Sitingand Sizing of Energy Storage Systems Considering Renewable Generation Uncertainties and Resilience Requirement

Yingbei Yao, Jian Zhou, Da Sang, Zhenfei Tan, Hongyun Feng, Zheng Yan

The rapid development of renewable energy generators (REGs) has increased the uncertainties and security risks in power systems. Furthermore, extreme weather conditions impose higher demands on the secure operation range of power systems. Energy storage systems (ESSs), with fast power regulation capability, can smooth fluctuations of REGs and mitigate risks of power deficits and power flow violations under extreme events. To this end, this paper proposes an ESS siting and sizing model that considers the economic efficiency, security, and resilience requirements.

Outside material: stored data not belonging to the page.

(* ===== verification/Prelude.v ===== *)
(** * Fabric Shortcut Proxy: a verification development

    Fabric Shortcut Proxy serves database tables as Iceberg and Delta tables
    through an S3 endpoint.  An Agent (the package [fabric_shortcut_proxy]) plans
    the reads of a table as splits, materializes each split as a Parquet object
    and serves the objects; in a fleet, a Manager (the package [enterprise])
    elects a leader, hands materialization tasks to Agents through a durable
    queue and publishes the finished snapshots.  This library models the parts
    whose logic is the program's own and proves what they promise each other.

    ** The parts and the files

    Foundations.
    - [Prelude]: exceptions as values ([res]), stateful code as a state and
      exception monad ([M]) with a small program logic ([wp], [maintains]),
      insertion-ordered dictionaries.
    - [PyText], [Numerals], [Sha256], [Sha1], [Md5], [Blake2], [Json], [Docs],
      [Floats]: Python's string methods, numbers as texts, the digests computed,
      decoded JSON documents with Python's conversions, and binary64 arithmetic;
      [JsonCanon]: the canonical encoding of a document is injective.

    The Manager.
    - [ArtifactStore]: [runtime/artifact_store.py], key normalization and the
      in-memory store with compare-and-swap, fenced and guarded writes.
    - [World]: the store, the lease object and the sources of time and randomness
      a Manager process acts on.
    - [Lease]: [control/lease.py], the leader lease and its fencing token.
    - [Contract]: [control/contract.py], task states and the message codecs.
    - [ReadPlan], [Generation]: [db/read_points.py] and [runtime/generation.py],
      table read plans and the generations that pin them.
    - [WorkQueue]: [control/work_queue.py], every operation of the durable queue;
      [QueueStore], [QueueTasks], [QueueOps], [QueueResults], [QueueHistory],
      [QueueLeadership], [QueueProps], [QueueMembership], [QueueRequests],
      [QueuePublish] prove its properties and [QueueDemo] is a worked run.
    - [Placement]: [control/placement.py], pools, stores and policies of residency
      and tenancy; [PlacementProps] proves what an accepted configuration means.
    - [PolicyBundle]: [control/policy_bundle.py], signed policies with the cached
      copy of the last good one.
    - [Registry]: [control/registry.py], the Agents of the fleet, and [Scheduler]:
      [control/task_scheduler.py], one pass of the scheduler over the queue; their
      theorems are in [RegistryProps] and [SchedulerProps].
    - [Egress]: [control/egress.py], the ledger of transfers.
    - [Federation]: [control/federation.py], the catalog shared by regional
      Managers, the verifier and the coordinator; theorems in [FederationProps].

    Open mirroring.
    - [MirrorState]: [open_mirror/state.py], [changes.py] and [config.py], the state
      kept between cycles and the change sets; [MirrorChanges] proves that a change
      set brings the mirror up to date.
    - [Landing]: [landing_zone.py], [manifest.py], [metadata.py], [publisher.py],
      the files of the landing zone, with the trace of the durable writes;
      [LandingProps]: their names and numbers.
    - [MirrorPublish]: [source.py], the publication of a table by snapshot or by
      watermark and the recovery of a pending batch; [MirrorLog], [MirrorProtocol],
      [MirrorPages], [MirrorLoop] prove the write-ahead protocol, the page query
      and the page loop.

    The Agent.
    - [Sources]: [config.py] (columns, tables, effective settings) and
      [db/capabilities.py] (what each database flavor can do).
    - [Dialects]: [planner/dialects.py], quoting and the split queries as text, one
      function per method of each dialect class.
    - [Snapshots]: [iceberg/state_store.py], the registry of snapshots and splits.
    - [SplitPlanner]: [planner/split_planner.py], keys, ranges, split counts and
      queries; [SplitPartition] proves that the splits partition the rows, and
      [SplitQueries] that the text of each query returns its part.
    - [LruCache]: [cache/lru_cache.py], the result cache and its three tiers; an
      oracle says which file operations fail.
    - [Iceberg]: [iceberg/metadata.py], [manifest.py], [schema.py] and [stats.py],
      the metadata documents; [DeltaLog]: [delta/log.py], the Delta transaction
      log, with theorems in [DeltaProps].
    - [Freshness]: [iceberg/freshness.py], change detection and publication;
      [FreshnessProps]: what a polling cycle keeps.
    - [Materializer]: [runtime/materializer.py], the materialization of a snapshot
      on one Agent; [SplitCompletion]: [runtime/split_completion.py], the records
      by which workers share finished splits; [TableHealth]:
      [runtime/quarantine.py] and [table_health.py], onboarding and retries.
    - [S3Xml], [S3Range], [S3Router]: [s3/xml_responses.py] and [s3/router.py], the
      bodies, the byte ranges and the routes; [ListingProps]: the listing.
    - [Retention]: [enterprise/retention.py], the collection of orphaned files.
    - [Tokenization]: [tokenization/policy.py] and [storage/tokenizer.py], policies,
      tokens and the projection of a batch; theorems in [TokenizationProps].

    Access.
    - [S3Auth]: [s3/auth.py], signature verification, HMAC computed.
    - [Authorization]: [security/authorization.py], users, roles, permissions and
      the user directory.
    - [OperatorGate]: [security/authorization_middleware.py] with the route
      predicates it calls, the gate of the operator API.
    - [AccessKeys]: [security/access_keys.py] and the data-plane middleware of
      [main.py], with the backend key of a mounted object ([storage/mounts.py],
      [storage/passthrough.py]).
    - [Reidentification]: [reidentification/mappings.py], [source_lookup.py],
      [limits.py] and [router.py] with the audit record of [observability/audit.py],
      the lookup of a token's value; theorems in [ReidentificationProps].

    ** How code is represented

    A function that can raise returns [res]; one that changes state is in [M] over
    the state it changes, and the state survives a raise.  A [for] loop is [foldM]
    or a structural recursion, so every definition terminates.  Fuel appears where
    neither fits: the compare-and-swap retries of the lease, the queue and the
    catalog, where the source bounds the attempts by the same number;
    [take_quantiles], whose fuel is the number of quantiles left; the matcher of
    file patterns in [Placement] and the scanner of [redact_loop], which get the
    length of their text, as does the reference reader of XML; the client that
    follows the pages of a listing, one unit per object;
    and [watermark_pages], one unit per page, where
    [watermark_cycle_terminates] shows that one more than the full pages there are
    suffices.  Clock readings and random tokens
    come from the class [Env] and are arbitrary; where a theorem needs a monotone
    clock it says so.  Integers are unbounded as in Python; floating-point
    arithmetic of the planner is computed exactly as binary64 does.  Strings are
    byte strings: a text outside ASCII is its UTF-8 encoding, and functions that
    depend on Unicode properties are modelled on ASCII.  Code outside the
    repository is a parameter: the database session of the planner
    ([read_session]), SQLAlchemy's URL parser, the row counts pyarrow reads, the
    network tests of [ipaddress], the identity services, the Parquet writer, and
    the source database, reflection, clock and leadership of open mirroring, the
    queries, row streams and random identifiers of materialization, the Avro
    encoder, the resolution of a table against its source, the scrubber and
    file of the audit log, and the JSON reader, signature scheme and endpoint of
    policy bundles.  So are the JSON form of a registry record, which holds a float, and the key that
    signs placement receipts.

    ** What the theorems show

    Queue and leadership: a task is claimed by one worker at a time, a result is
    accepted only from the holder of the current claim, every call of any history
    keeps to the published transition table (retrying a failed task apart), a
    deposed Manager changes nothing (the retention calls and the federation's own
    objects apart), creation is idempotent, a published snapshot is complete,
    verified and, without a federation, durable in the queue's own records.
    Generations: once a later one is acquired, every operation under an earlier
    fence is refused.
    Store and lease: fenced writes need the live term, compare-and-swap has one
    winner, fences identify owners, keys stay below the root.
    Planning: every row in the key range is in exactly one split, for equal spans
    and for equal counts, and the text of a split's query selects its part up to the
    row limit; which rows are in none; when planning raises; how many splits are
    chosen; the capability matrix and the generated projections agree.
    Serving: retained splits stay addressable, caches stay within their capacity,
    pinned splits, and persisted ones while file operations succeed, are served
    unchanged; a ranged response is exact, a
    paged listing is complete and ends, replaying the Delta log gives the current
    version, a poll leaves the files of retained versions alone, a completion record
    is read back as it was published, a retry sweep recovers exactly the tables that
    can be brought online without touching the rest, and retention collects the
    orphans only, when keys are in normal form.
    Policies: a loaded policy bundle is verified, and its revision never goes back.
    Fleet: every effective placement stays inside its residency boundary, an Agent
    gets only tasks its policy and its limits allow, commands are delivered once,
    the catalog of generations only moves forward and implements its abstract
    specification, a federated snapshot is verified before it is served, a
    transfer is counted once.
    Mirroring: a crash at any durable step leaves a landing zone that recovery
    completes without loss or duplication, a change set makes the mirror equal to
    the scan, the page query is the lexicographic order, and the page loop ends
    having landed every row once.
    Access: a signature is good for one request only and a correct one is
    accepted; the front door lets in only enabled keys within their scope, by the
    snapshots of the keys it looks at, revoked keys are refused once the cache has
    expired, and a prefix scope confines the object of the backend; role decisions implement an abstract policy, survive
    saving and loading, and never lose the last administrator by disabling;
    re-identification needs the auditor's duty, stays within its quotas and releases
    a value only after its audit event; durable tokens join exactly the equal values
    and a tokenized batch shows nothing else of its source; the limits on mount operations
    hold under every interleaving.
    Examples at the end of a file record where the code departs from its intent.

    ** What is not modelled

    HTTP routing and rendering, process supervision and start-up, logs, metrics
    and dashboards, encryption and cloud identity, Parquet and Avro encoding, the
    database drivers and the remote object stores: they are input and output
    around the parts above, or calls into libraries.  The operator pages
    ([configbuilder], [admin.py], [manager_app.py]) render and edit the
    configuration the modelled parts read.  Mounted buckets are passed through to
    their storage services; materialization sharded over several Agents or pinned
    to a database snapshot is driven by sessions of the database and left out.  Of
    the modelled files, reports for display and file operations are left out. *)

From stdpp Require Export gmap strings list sorting pretty.
From Stdlib Require Export ZArith.
#[global] Open Scope Z_scope.
#[export] Set Warnings "-clear-no-such-hyp".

First, to overcome drawbacks of existing ESS planning methods that ignore the resilience requirement under extreme events and the strong nonlinearity of power flow entropy indicator reflecting system security margins, the loading rate balance (LRB) indicator is developed to describe the safety and resilience of transmission grid and is incorporated into the ESS planning model in a first-order dispersion form to keep the optimization model linear. Second, a coordinated ESS planning and dispatch optimization model is formulated to minimize the equivalent daily planning cost, daily dispatch cost, and LRB, subject to secure operation constraints of the power system under renewable generation uncertainties. Third, a sample average approximation -based chance-constrained approach is proposed in the ESS planning model to characterize the uncertainties of wind and solar power to avoid distributional dependence and the curse of dimensionality. Detailed simulations validate the effectiveness of the proposed ESS planning method in terms of improving economic efficiency while ensuring system security and resilience.